D'avril à juillet 1918 ont lieu les derniers efforts allemands pour tenter de l'emporter après la fin des combats à l'Est et avant la montée en puissance du soutien américain. C'est aussi l'époque des tirs de la Grosse Bertha sur Paris. Officiellement, Brouet est toujours GVC. Il ne sera d'ailleurs démobilisé qu'en janvier 1919. En fait nous perdons le fil de la chronologie des planches assez rapidement car Grignard se désintéresse de cette production de guerre. Notons que sur la quarantaine de planche, la plupart semble répondre à des commandes d'éditeurs. D'ailleurs, si la plupart des planches sont des gravures en noir, il n'abandonna pas pour autant la gravure en couleur, reproduisant par ce medium des tableaux de guerre de John Scott, et réalisant aussi une vue de la Cathédrale de Reims après l'incendie.

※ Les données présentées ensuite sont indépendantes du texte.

(* ===== verification/Heapq.v ===== *)
(** Heaps in lists, [extmod/moduheapq.c]. *)
From S2P Require Import Prelude PyExn Map ObjSeq ObjList ObjListSpec ObjListOps BinHeap.

Section Heapq.
Context {MO : MpObj} {MC : MpCalls MO}.

Definition get_heap (heap_in : nat) : X lists unit :=
  s ← xget;
  match list_objs s !! heap_in with Some _ => mret tt | None => mp_raise TypeError end.

(** [heap->items[pos]] *)
Definition item_at (heap : nat) (pos : Z) : X lists mp_obj := l ← get_list heap; load_item (l_items l) pos.
Definition set_item_at (heap : nat) (pos : Z) (o : item) : X lists unit := l ← get_list heap; store_item (l_items l) pos o.

(** The loop returns the place for [item]. *)
Fixpoint siftdown_loop (fuel : nat) (heap : nat) (item : mp_obj) (start_pos pos : Z) : X lists Z :=
  if start_pos <? pos then
    match fuel with
    | O => xabort
    | S fuel =>
        let parent_pos := Z.shiftr (pos - 1) 1 in
        parent ← item_at heap parent_pos;
        r ← of_res (mp_binary_op OP_LESS item parent);
        if bool_decide (r = mp_const_true) then
          set_item_at heap pos (Obj parent);; siftdown_loop fuel heap item start_pos parent_pos
        else mret pos
    end
  else mret pos.

Definition heap_siftdown (heap : nat) (start_pos pos : Z) : X lists unit :=
  item ← item_at heap pos;
  pos ← siftdown_loop (Z.to_nat pos) heap item start_pos pos;
  set_item_at heap pos (Obj item).

Definition choose_child (heap : nat) (end_pos child_pos : Z) : X lists Z :=
  if child_pos + 1 <? end_pos then
    l ← item_at heap child_pos;
    r ← item_at heap (child_pos + 1);
    b ← of_res (mp_binary_op OP_LESS l r);
    mret (if bool_decide (b = mp_const_false) then child_pos + 1 else child_pos)
  else mret child_pos.

Fixpoint siftup_loop (fuel : nat) (heap : nat) (end_pos pos : Z) : X lists Z :=
  let child_pos := wrap 32 (2 * pos + 1) in
  if child_pos <? end_pos then
    match fuel with
    | O => xabort
    | S fuel =>
        child_pos ← choose_child heap end_pos child_pos;
        child ← item_at heap child_pos;
        set_item_at heap pos (Obj child);;
        siftup_loop fuel heap end_pos child_pos
    end
  else mret pos.

(** A round of the loop at least doubles [pos + 1]; as many rounds as items are enough. *)
Definition heap_siftup (heap : nat) (pos : Z) : X lists unit :=
  let start_pos := pos in
  l ← get_list heap;
  item ← item_at heap pos;
  pos ← siftup_loop (Z.to_nat (l_len l)) heap (l_len l) pos;
  set_item_at heap pos (Obj item);;
  heap_siftdown heap start_pos pos.

Definition mod_uheapq_heappush (heap_in : nat) (item : mp_obj) : X lists unit :=
  get_heap heap_in;;
  mp_obj_list_append heap_in item;;
  l ← get_list heap_in;
  heap_siftdown heap_in 0 (l_len l - 1).

Definition mod_uheapq_heappop (heap_in : nat) : X lists mp_obj :=
  get_heap heap_in;;
  l ← get_list heap_in;
  if l_len l =? 0 then mp_raise IndexError
  else
    item ← item_at heap_in 0;
    let len := l_len l - 1 in
    set_list_len heap_in len;;
    x ← item_at heap_in len;
    set_item_at heap_in 0 (Obj x);;
    set_item_at heap_in len Null;;
    (if negb (len =? 0) then heap_siftup heap_in 0 else mret tt);;
    mret item.

(** [for (i = heap->len / 2; i > 0;) heap_siftup(heap, --i)] *)
Fixpoint heapify_loop (i : nat) (heap : nat) : X lists unit :=
  match i with
  | O => mret tt
  | S i => heap_siftup heap (Z.of_nat i);; heapify_loop i heap
  end.

Definition mod_uheapq_heapify (heap_in : nat) : X lists unit :=
  get_heap heap_in;;
  l ← get_list heap_in;
  heapify_loop (Z.to_nat (l_len l / 2)) heap_in.
End Heapq.

(** The functions of [Heapq] against the heaps of [BinHeap]. *)

(** The comparisons of a heap: [mp_binary_op] decides [lt] on [D]. *)
Definition decides {MO : MpObj} {MC : MpCalls MO} (lt : mp_obj -> mp_obj -> bool) (D : mp_obj -> Prop) : Prop :=
  forall x y, D x -> D y -> mp_binary_op OP_LESS x y = Ok (if lt x y then mp_const_true else mp_const_false).

Section Run.
Context {MO : MpObj} {MC : MpCalls MO} (heap p old k m : nat) (alloc : Z) (ans : list mem_answer) (brk : nat) (s0 : lists).
Context (Hm : 4 * Z.of_nat m < 2 ^ 30).
Implicit Types (xs ys : list mp_obj) (x item : mp_obj).

Abbreviation st xs := (opened heap alloc (Z.of_nat m) p (array_of xs k) old ans brk s0).
Ltac step H := rewrite (X_bind_Ok _ _ _ _ _ H).
Ltac raise H := rewrite (X_bind_Raise _ _ _ _ _ H).

Lemma item_at_run i z x xs : z = Z.of_nat i -> xs !! i = Some x -> item_at heap z (st xs) = Some (Ok x, st xs).
Proof. intros -> Hx. unfold item_at. step (get_list_opened heap alloc (Z.of_nat m) p (array_of xs k) old ans brk s0). by apply load_opened. Qed.

Lemma set_item_at_run i z x xs : z = Z.of_nat i -> (i < length xs)%nat ->
  set_item_at heap z (Obj x) (st xs) = Some (Ok tt, st (<[i := x]> xs)).
Proof. intros -> Hx. unfold set_item_at. step (get_list_opened heap alloc (Z.of_nat m) p (array_of xs k) old ans brk s0). by apply store_opened. Qed.

Lemma const_true_iff (b : bool) : bool_decide ((if b then mp_const_true else mp_const_false) = mp_const_true) = b.
Proof. pose proof mp_const_differ. destruct b; simpl; case_bool_decide; congruence. Qed.
Lemma const_false_iff (b : bool) : bool_decide ((if b then mp_const_true else mp_const_false) = mp_const_false) = negb b.
Proof. pose proof mp_const_differ. destruct b; simpl; case_bool_decide; congruence. Qed.

(** A loop that moves a free place: whatever comparisons do it ends with as many
    items, and when they decide an order it is the function [f]. *)
Definition moves (run : X lists Z) (item : mp_obj) xs (f : (mp_obj -> mp_obj -> bool) -> nat * list mp_obj) : Prop :=
  exists r ys, run (st xs) = Some (r, st ys) /\ length ys = length xs
  /\ (forall z, r = Ok z -> exists i, z = Z.of_nat i /\ (i < length xs)%nat)
  /\ forall lt D, decides lt D -> Forall D xs -> D item -> r = Ok (Z.of_nat (f lt).1) /\ ys = (f lt).2.

Lemma siftdown_loop_run fuel : forall item start pos xs, (pos <= fuel)%nat -> (pos < length xs)%nat ->
  moves (siftdown_loop fuel heap item (Z.of_nat start) (Z.of_nat pos)) item xs (fun lt => bubble_place lt fuel start item pos xs).
Proof.
  induction fuel as [|fuel IH]; intros item start pos xs Hf Hpos; cbn [siftdown_loop bubble_place].
  { replace pos with 0%nat by lia. replace (Z.of_nat start <? Z.of_nat 0) with false by (symmetry; apply Z.ltb_ge; lia).
    exists (Ok 0), xs. split; [done|]. split; [done|]. split; [intros z [= <-]; exists 0%nat; lia|done]. }
  destruct (Nat.ltb_spec start pos) as [Hs|Hs].
  2:{ replace (Z.of_nat start <? Z.of_nat pos) with false by (symmetry; apply Z.ltb_ge; lia).
      exists (Ok (Z.of_nat pos)), xs. split; [done|]. split; [done|]. split; [intros z [= <-]; eauto|done]. }
  replace (Z.of_nat start <? Z.of_nat pos) with true by (symmetry; apply Z.ltb_lt; lia). cbv zeta. rewrite parent_pos_eq by lia.
  pose proof (parent_lt pos ltac:(lia)) as Hlt. destruct (lookup_lt_is_Some_2 xs (parent pos) ltac:(lia)) as [par Hp].
  unfold moves. rewrite Hp, (X_bind_Ok _ _ _ _ _ (item_at_run _ _ _ _ eq_refl Hp)).
  destruct (mp_binary_op OP_LESS item par) as [r|e] eqn:E.
  2:{ exists (Raise e), xs. split; [done|]. split; [done|]. split; [done|]. intros lt D Hd HD Hi.
      rewrite (Hd item par Hi (D_lookup D _ _ _ HD Hp)) in E. done. }
  rewrite (X_bind_Ok (of_res (Ok r)) _ _ r (st xs)) by done.
  assert (Hb : forall lt D, decides lt D -> Forall D xs -> D item -> lt item par = bool_decide (r = mp_const_true)).
  { intros lt D Hd HD Hi. rewrite (Hd item par Hi (D_lookup D _ _ _ HD Hp)) in E. injection E as <-. by rewrite const_true_iff. }
  destruct (bool_decide (r = mp_const_true)).
  - step (set_item_at_run pos _ par xs eq_refl Hpos).
    destruct (IH item start (parent pos) (<[pos := par]> xs) ltac:(lia) ltac:(rewrite length_insert; lia)) as (r' & ys & Hr & Hl & Hz & Hys).
    rewrite length_insert in *. exists r', ys. split; [done|]. split; [done|]. split; [done|]. intros lt D Hd HD Hi.
    rewrite (Hb lt D Hd HD Hi). apply (Hys lt D Hd); [|done]. apply Forall_insert; [done|]. apply (D_lookup D _ _ _ HD Hp).
  - exists (Ok (Z.of_nat pos)), xs. split; [done|]. split; [done|]. split; [intros z [= <-]; eauto|].
    intros lt D Hd HD Hi. by rewrite (Hb lt D Hd HD Hi).
Qed.

(** The functions that rearrange a heap. *)
Definition rearranges (run : X lists unit) xs (f : (mp_obj -> mp_obj -> bool) -> list mp_obj) : Prop :=
  exists r ys, run (st xs) = Some (r, st ys) /\ length ys = length xs
  /\ forall lt D, decides lt D -> Forall D xs -> r = Ok tt /\ ys = f lt.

Les estampes de guerre de Brouet sont au nombre de plusieurs dizaines, soit une fraction significative de l’œuvre. Pourtant, nombreux sont ceux qui, comme Grignard, les trouvent peu intéressantes. Son travail pendant la guerre est en décalage avec l'emphase patriotique de nombre de ses confrères. Si l'on peut voir dans ces planches une forme de transposition de l'état d'esprit de ses oeuvres habituelles au contexte du conflit, on n'y décèle cependant pas d'adhésion personnelle aux thèmes belliqueux, mais plutôt une sorte de résignation devant cet état de guerre. C'est sans doute pour cette raison qu'on trouve là beaucoup d'oeuvres de commande, des suites.

Notes:

[1The etchings if Vaughan Trowbridge, by E.A. Taylor, Studio: international art, 67 p. 239, 1916.

[2] Maxime Maufra, 1861-1918 : catalogue de l'œuvre gravé, Daniel Morane, Musée de Pont-Aven, 1986.

[3] selon la Bibliographie de la France, 1915.

[4] Brouet fut d'ailleurs incorporé dans le service auxiliaire en Mars 1915.

[5

[6] Les estampes, images et affiches de la guerre, Paris, Gazette des Beaux-Arts, 1919 p. 25.